Carroll sued Trump in November 2019, and had been hoping to go to trial as soon as next February.
She had accused Trump in a June 2019 book excerpt of having raped her in late 1995 or early 1996 in a dressing room at the Bergdorf Goodman department store in midtown Manhattan.
Trump, then in his third year in the White House, responded to her accusations by telling a reporter he did not know Carroll, that "she's not my type," and that she concocted the rape claim to sell her book.
Alina Habba, a lawyer for Trump, said in a statement she was "extremely pleased" with Tuesday's decision, saying it would "protect the ability of all future presidents to effectively govern without hindrance."
Roberta Kaplan, a lawyer for Carroll, said in a statement she was "confident" the District of Columbia court would let the case proceed.
On Sept. 20, Kaplan said Carroll planned to sue Trump for battery and inflicting emotional distress even if the defamation claims were thrown out.
She cited a new state law, the Adult Survivors Act, which gives adult accusers a one-year window starting on Nov. 24 to bring civil claims over alleged sexual misconduct occurring long ago.
'WE DO NOT PASS JUDGMENT'
Trump claimed he was shielded from Carroll's lawsuit by a federal law immunizing government employees from defamation claims.
He also said letting the case proceed could unleash a flood of frivolous lawsuits whenever presidents spoke.
U.S. District Judge Lewis Kaplan had found that Trump was not a government employee, and that even if he were, he exceeded the scope of his employment when talking about Carroll.
Asking the D.C. Court of Appeals to address the second issue, Circuit Judge Guido Calabresi said the district's law was "genuinely uncertain" and the matter was "of extreme public importance."
"We do not pass judgment or express any view as to whether Trump's public statements were indeed defamatory or whether the sexual assault allegations had, in fact, occurred," he wrote.
Chin, in his dissent, said Trump was not serving "any purpose of the federal government" when he discussed Carroll.
"In the context of an accusation of rape, the comment 'she's not my type' surely is not something one would expect the President of the United States to say in the course of his duties," Chin wrote.
The case became more complex in 2020 when the Department of Justice, acting at the behest of then-Attorney General William Barr, sought to substitute the government as the sole defendant.

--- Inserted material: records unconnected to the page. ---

(* ===== verification/Events.v ===== *)
(** * Events: internal/handler/events.go, the SSE streams

    A stream is a long-running handler, so it is a small program of its own: each
    open connection has a phase, and every phase's next action is one step on the
    state it shares with the other connections and with the NATS callback.  The
    write of a frame is given its outcome, since the client decides it. *)

From stdpp Require Import relations.
From S2P Require Import Prelude Json Domain Bolt Crypto Store Repo Authorization RateLimit Http Service Buffer Broker Middleware Webhook.

(** ** The connection limiter *)

Record sseConnLimiter := mkSem { sem_cap : nat; sem_used : nat }.
Definition newSSEConnLimiter (limit : Z) : sseConnLimiter :=
  mkSem (if bool_decide (limit <= 0)%Z then 1000 else Z.to_nat limit) 0.
Definition acquire (l : sseConnLimiter) : sseConnLimiter * bool :=
  if (sem_used l <? sem_cap l)%nat then (mkSem (sem_cap l) (S (sem_used l)), true) else (l, false).
(** [None]: the receive blocks for ever. *)
Definition release (l : sseConnLimiter) : option sseConnLimiter :=
  match sem_used l with O => None | S n => Some (mkSem (sem_cap l) n) end.

(** ** Connections *)

(** Where the handler is: before the greeting; before Subscribe, with its [since];
    registered but before the replay is read; writing the replay; in sseLoop; on
    its way out, through the code that saves the cursor or not. *)
Inductive Phase :=
  | Greeting | Joining (since : Z) | Joined (since : Z) | Replaying (pending : list Slice) | Live
  | Leaving (save : bool).
Record Conn := mkConn { cn_channel : string; cn_client : string; cn_phase : Phase; cn_out : list string; cn_lastMsgTs : Z }.
#[export] Instance eta_conn : Eta Conn := fun x =>
  mkConn (cn_channel x) (cn_client x) (cn_phase x) (cn_out x) (cn_lastMsgTs x).

Definition blank_line : string := String (Ascii.ascii_of_nat 10) (String (Ascii.ascii_of_nat 10) EmptyString).
Definition data_frame (text : string) : string := "data: " +:+ text +:+ blank_line.
Definition message_doc (msg : string) : string := "{" +:+ dquote +:+ "message" +:+ dquote +:+ ":" +:+ dquote +:+ msg +:+ dquote +:+ "}".
Definition greeting : list string := [data_frame (message_doc "connected"); data_frame (message_doc "ready")].
Definition keepalive : string := ": keepalive" +:+ blank_line.

(** writeSSE: the frame reaches the client, or the stream ends. *)
Definition writeSSE (frame : string) (ok : bool) (c : Conn) : Conn := if ok then c <| cn_out := cn_out c ++ [frame] |> else c.

Definition replay_limit : Z := 100.
(** time.UnixMilli *)
Definition UnixMilli (ms : Z) : Z := ((ms + unix_epoch * 1000) * 1000000)%Z.

Section events.
Context {R : Type} `{!Repository R}.

(** What the streams share: the service, the broker, the limiter, and the open
    connections by the address of their subscriber. *)
Record Events := mkEvents {
  ev_svc : Service R; ev_broker : Broker; ev_sem : sseConnLimiter; ev_conns : gmap nat Conn; ev_now : Z }.
#[export] Instance eta_events : Eta Events := fun x =>
  mkEvents (ev_svc x) (ev_broker x) (ev_sem x) (ev_conns x) (ev_now x).
Implicit Types (ev : Events) (c : Conn) (p : nat).

Definition set_conn p c ev : Events := ev <| ev_conns := <[p := c]> (ev_conns ev) |>.

(** The header of an event stream. *)
Definition sse_header ev : Header :=
  let h := {[ "Content-Type" := ["text/event-stream"]; "Cache-Control" := ["no-cache"];
              "Connection" := ["keep-alive"]; "X-Accel-Buffering" := ["no"] ]} in
  let cors := ResolveCORSOrigin (ev_svc ev) in
  if bool_decide (cors = "") then h else hdr_Set "Access-Control-Allow-Origin" cors h.

(** The beginning of HandleEventsGet: an answer, or a new connection. *)
Definition enter_stream p (r : Request) ev : Events * option Response :=
  let channel := URLParam r "channel" in
  if bool_decide (channel = "") then (ev, Some (http_Error "Channel name missing in URL" 400))
  else if (maxChannelLength <? String.length channel)%nat
  then (ev, Some (http_Error "Channel name exceeds maximum length" 400))
  else
    match acquire (ev_sem ev) with
    | (_, false) => (ev, Some (http_Error "too many event stream connections" 503))
    | (sem, true) => (set_conn p (mkConn channel (hdr_Get (rq_Query r) "client_id") Greeting [] 0) ev <| ev_sem := sem |>, None)
    end.

(** The cursor of a client that names itself. *)
Definition cursor_since ev c : Z :=
  if bool_decide (cn_client c = "") then 0%Z
  else match repo_GetClientCursor (cn_channel c) (cn_client c) (svc_repo (ev_svc ev)) with
       | Ok cur => if (0 <? cur_LastTimestampMs cur)%Z then UnixMilli (cur_LastTimestampMs cur) else 0%Z
       | Err _ => 0%Z
       end.

(** The deferred release, once the connection has no subscriber. *)
Definition hang_up p ev : option (res Events) :=
  match release (ev_sem ev) with
  | None => Some (Err (errorf "release of an empty semaphore blocks"))
  | Some sem => Some (Ok (ev <| ev_sem := sem |> <| ev_conns := delete p (ev_conns ev) |>))
  end.

(** SetClientCursor at the end of the handler; a failure is only logged. *)
Definition save_cursor c ev : Events :=
  if bool_decide (cn_client c = "") then ev
  else
    let lastTs := if (cn_lastMsgTs c =? 0)%Z then time_UnixMilli (ev_now ev) else cn_lastMsgTs c in
    ev <| ev_svc := (on_repo (repo_SetClientCursor (mkCursor (cn_channel c) (cn_client c) lastTs)) (ev_svc ev)).1 |>.

(** The actions of a connection, with the outcome of their writes. *)
Inductive Action :=
  | Greet (ok1 ok2 : bool) | Join | ReadHistory | WriteHistory (ok : bool)
  | ClientGone | Deliver (ok : bool) | Keepalive (ok : bool) | Finish.

Definition leave p (save : bool) c ev : option (res Events) := Some (Ok (set_conn p (c <| cn_phase := Leaving save |>) ev)).

(** One action of the connection [p]; [None] when it is not the next one. *)
Definition conn_step p (a : Action) ev : option (res Events) :=
  c ← ev_conns ev !! p;
  match cn_phase c, a with
  | Greeting, Greet ok1 ok2 =>
      if negb (ok1 && ok2) then hang_up p ev
      else
        let c := writeSSE (data_frame (message_doc "ready")) ok2 (writeSSE (data_frame (message_doc "connected")) ok1 c) in
        Some (Ok (set_conn p (c <| cn_phase := Joining (cursor_since ev c) |>) ev))
  | Joining since, Join =>
      Some (Ok (set_conn p (c <| cn_phase := Joined since |>) ev <| ev_broker := register (cn_channel c) p (ev_broker ev) |>))
  | Joined since, ReadHistory =>
      let hist := history (ev_now ev) (cn_channel c) since replay_limit (ev_broker ev) in
      Some (Ok (set_conn p (c <| cn_phase := Replaying hist |>) ev))
  | Replaying [], WriteHistory _ => Some (Ok (set_conn p (c <| cn_phase := Live |>) ev))
  | Replaying (d :: hist), WriteHistory ok =>
      if negb ok then leave p false c ev
      else Some (Ok (set_conn p (writeSSE (data_frame (slice_text (br_heap (ev_broker ev)) d)) ok c <| cn_phase := Replaying hist |>) ev))
  | Live, ClientGone => leave p true c ev
  | Live, Deliver ok =>
      s ← br_objs (ev_broker ev) !! p;
      match recv s with
      | None => if sub_closed s then leave p true c ev else None
      | Some (d, s) =>
          let ev := ev <| ev_broker := (ev_broker ev) <| br_objs := <[p := Ack (slice_len d) s]> (br_objs (ev_broker ev)) |> |> in
          if negb ok then leave p true c ev
          else Some (Ok (set_conn p (writeSSE (data_frame (slice_text (br_heap (ev_broker ev)) d)) ok c
                                     <| cn_lastMsgTs := time_UnixMilli (ev_now ev) |>) ev))
      end
  | Live, Keepalive ok => if negb ok then leave p true c ev else Some (Ok (set_conn p (writeSSE keepalive ok c) ev))
  | Leaving save, Finish =>
      let ev := if save then save_cursor c ev else ev in
      let (b, x) := Unsubscribe (cn_channel c) p (ev_broker ev) in
      match x with
      | Err e => Some (Err e)
      | Ok _ => hang_up p (ev <| ev_broker := b |>)
      end
  | _, _ => None
  end.

(** ** The system *)

(** The connections, the NATS callback in its two halves, TTL changes, the other
    users of the service, and time. *)
Inductive ev_step : Events -> Events -> Prop :=
  | step_admit p r ev ev' resp :
      ev_conns ev !! p = None -> br_objs (ev_broker ev) !! p = None -> enter_stream p r ev = (ev', resp) -> ev_step ev ev'
  | step_conn p a ev ev' : conn_step p a ev = Some (Ok ev') -> ev_step ev ev'
  | step_append now channel data ev :
      ev_step ev (ev <| ev_broker := append_step now channel data (ev_broker ev) |>)
  | step_fanout now channel data ev b :
      fanout now channel data (ev_broker ev) = Ok b -> ev_step ev (ev <| ev_broker := b |>)
  | step_ttl channel ttl ev : ev_step ev (ev <| ev_broker := br_SetChannelTTL channel ttl (ev_broker ev) |>)
  | step_service s ev : ev_step ev (ev <| ev_svc := s |>)
  | step_time now ev : ev_step ev (ev <| ev_now := now |>).
End events.
Arguments Events : clear implicits.

(** ** Health endpoints *)

Definition RetVersion (version : string) : Response :=
  let resp := json_ok 200 (JObj [("version", JStr (TrimSpace version))]) in
  resp <| rp_Header := hdr_Set versionHeaderName (TrimSpace version) (rp_Header resp) |>.
Definition status_json (s : string) : json := JObj [("status", JStr s)].
Definition RetReadyz (IsCleanState : bool) : Response :=
  if IsCleanState then json_ok 200 (status_json "ready") else json_ok 503 (status_json "not ready").
Definition RetStartup (IsStarted : bool) : Response :=
  if IsStarted then json_ok 200 (status_json "started") else json_ok 503 (status_json "starting").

That would have ended Carroll's case, because the United States had not waived its immunity from defamation claims.
In a somewhat surprising move, the Biden administration essentially adopted its predecessor's argument, while criticizing Trump for making "crude and offensive comments" in response to Carroll's "very serious" accusations.
Summer Zervos, a former contestant on Trump's reality television show "The Apprentice" who accused him of sexual assault, ended her own defamation lawsuit against Trump last November. Trump had called her claims a "hoax."
The case is Carroll v Trump et al, 2nd U.S. Circuit Court of Appeals, Nos. 20-3977, 20-3978.